Porque é que António Costa não quis demitir João Galamba, independentemente de concordar ou não com os argumentos do Presidente? Obviamente que o ministro das Infraestruturas está limitado e ferido na sua capacidade política, obviamente que a sua não demissão, contra a vontade explicita do Presidente, limita não apenas o ministro, mas todo o Governo, especialmente depois daquilo que Marcelo Rebelo de Sousa disse. Uma das hipóteses para a decisão de António Costa é querer fazer de João Galamba o escudo protector do Governo. Enquanto se ataca Galamba não se ataca mais ninguém e foi até o próprio primeiro-ministro que disse que vivemos uma sucessão de casos, em que o seguinte faz esquecer o anterior.
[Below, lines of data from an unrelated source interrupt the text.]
Definition state_of (e : ending) : t :=
  match e with
  | Returned cb | Overflowed cb => cb
  end.

(** [record_failure(domain)]; [now] is what [datetime.now()] returns.  The
    failure is counted before the deadline is computed. *)
Definition record_failure (now : Z) (domain : string) (cb : t) : ending :=
  let n := failure_count cb domain + 1 in
  let fs := <[domain := n]> (failures cb) in
  let counted :=
    {| threshold := threshold cb; timeout := timeout cb; failures := fs;
       open_circuits := open_circuits cb |} in
  if (threshold cb <=? n) && bool_decide (open_circuits cb !! domain = None)
  then
    if deadline_ok now (timeout cb)
    then Returned
           {| threshold := threshold cb; timeout := timeout cb; failures := fs;
              open_circuits :=
                <[domain := now + seconds (timeout cb)]> (open_circuits cb) |}
    else Overflowed counted
  else Returned counted.

Definition record_success (domain : string) (cb : t) : t :=
  match failures cb !! domain with
  | Some _ =>
      {| threshold := threshold cb; timeout := timeout cb;
         failures := <[domain := 0]> (failures cb);
         open_circuits := open_circuits cb |}
  | None => cb
  end.

(** [is_open(domain)]: the answer and the breaker it leaves behind. *)
Definition is_open (now : Z) (domain : string) (cb : t) : bool * t :=
  match open_circuits cb !! domain with
  | Some until =>
      if until <? now then
        (false,
         {| threshold := threshold cb; timeout := timeout cb;
            failures := <[domain := 0]> (failures cb);
            open_circuits := delete domain (open_circuits cb) |})
      else (true, cb)
  | None => (false, cb)
  end.

(** A caller's use of the breaker, and a sequence of such calls. *)
Inductive call :=
| RecordFailure (domain : string) (now : Z)
| RecordSuccess (domain : string)
| IsOpen (domain : string) (now : Z).

Definition exec (c : call) (cb : t) : t :=
  match c with
  | RecordFailure d now => state_of (record_failure now d cb)
  | RecordSuccess d => record_success d cb
  | IsOpen d now => snd (is_open now d cb)
  end.

Definition run (calls : list call) (cb : t) : t :=
  fold_left (λ s c, exec c s) calls cb.

(** What an observer of the calls sees happen, in the spec's words: a
    failure or a success is recorded, or a query closes an open circuit. *)
Inductive event :=
| Failed (domain : string)
| Succeeded (domain : string)
| Closed (domain : string)
| Queried (domain : string).

Definition observe (c : call) (cb : t) : event :=
  match c with
  | RecordFailure d _ => Failed d
  | RecordSuccess d => Succeeded d
  | IsOpen d now =>
      match open_circuits cb !! d with
      | Some until => if until <? now then Closed d else Queried d
      | None => Queried d
      end
  end.

(** The events of a run, most recent first. *)
Fixpoint history_from (calls : list call) (cb : t) (past : list event) : list event :=
  match calls with
  | [] => past
  | c :: cs => history_from cs (exec c cb) (observe c cb :: past)
  end.

Definition history (calls : list call) (cb : t) : list event :=
  history_from calls cb [].

(** The spec's count: the failures recorded for [d] since its last success
    or its last close ([h] lists the most recent event first). *)
Fixpoint consecutive_failures (d : string) (h : list event) : Z :=
  match h with
  | [] => 0
  | Failed d' :: h' =>
      if String.eqb d d' then consecutive_failures d h' + 1
      else consecutive_failures d h'
  | Succeeded d' :: h' | Closed d' :: h' =>
      if String.eqb d d' then 0 else consecutive_failures d h'
  | Queried _ :: h' => consecutive_failures d h'
  end.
O caso João Galamba, por exemplo, lançou para o esquecimento toda a controvérsia que envolvia Fernando Medina e a demissão da ex-presidente da TAP.

Mas o mais grave de tudo isto é a mensagem subjacente de desprezo pela governação e pelos efeitos que a sua decisão pode ter no regime. António Costa sabe que a partir de agora não há margem para erros e, por isso, não há espaço para correr riscos. Mas governar a pensar na mudança, na prosperidade, é correr riscos, é fazer apostas de desenvolvimento, é enfrentar interesses instalados. Se até agora António Costa nenhum risco corria com as suas políticas, agora riscos nenhuns vai correr. O que não parece preocupar o primeiro-ministro.

Como não parece preocupar o primeiro-ministro, nem este PS que está no poder, o contributo que está a dar para o crescimento dos populismos. Parece até satisfeito, já que enquanto o Chega estiver a crescer, o PS pode ter uma certa garantia de poder perpétuo. Até porque o PSD não está a conseguir desarmadilhar a ratoeira em que os socialistas o meteram. O que os socialistas querem é que os portugueses pensem que a escolha está entre o PS ou o Chega, enquanto tudo faz para que as intenções de voto em André Ventura cresçam.

Infelizmente temos de concluir que António Costa é um político para conquistar e manter o poder, usando todos os meios que tiver ao seu dispor e sem qualquer tipo de preocupação sobre os efeitos económicos, sociais e de regime dos seus actos. E assim vamos perder uma oportunidade única de desenvolvimento, oferecida pelo dinheiro europeu e pelo espaço para indústrias, aberto pelos reajustamentos geopolíticos. E assim vamos vendo a sociedade a radicalizar-se. Hoje, como nos últimos anos, temos um Governo que quer o poder pelo poder, sem saber como governar.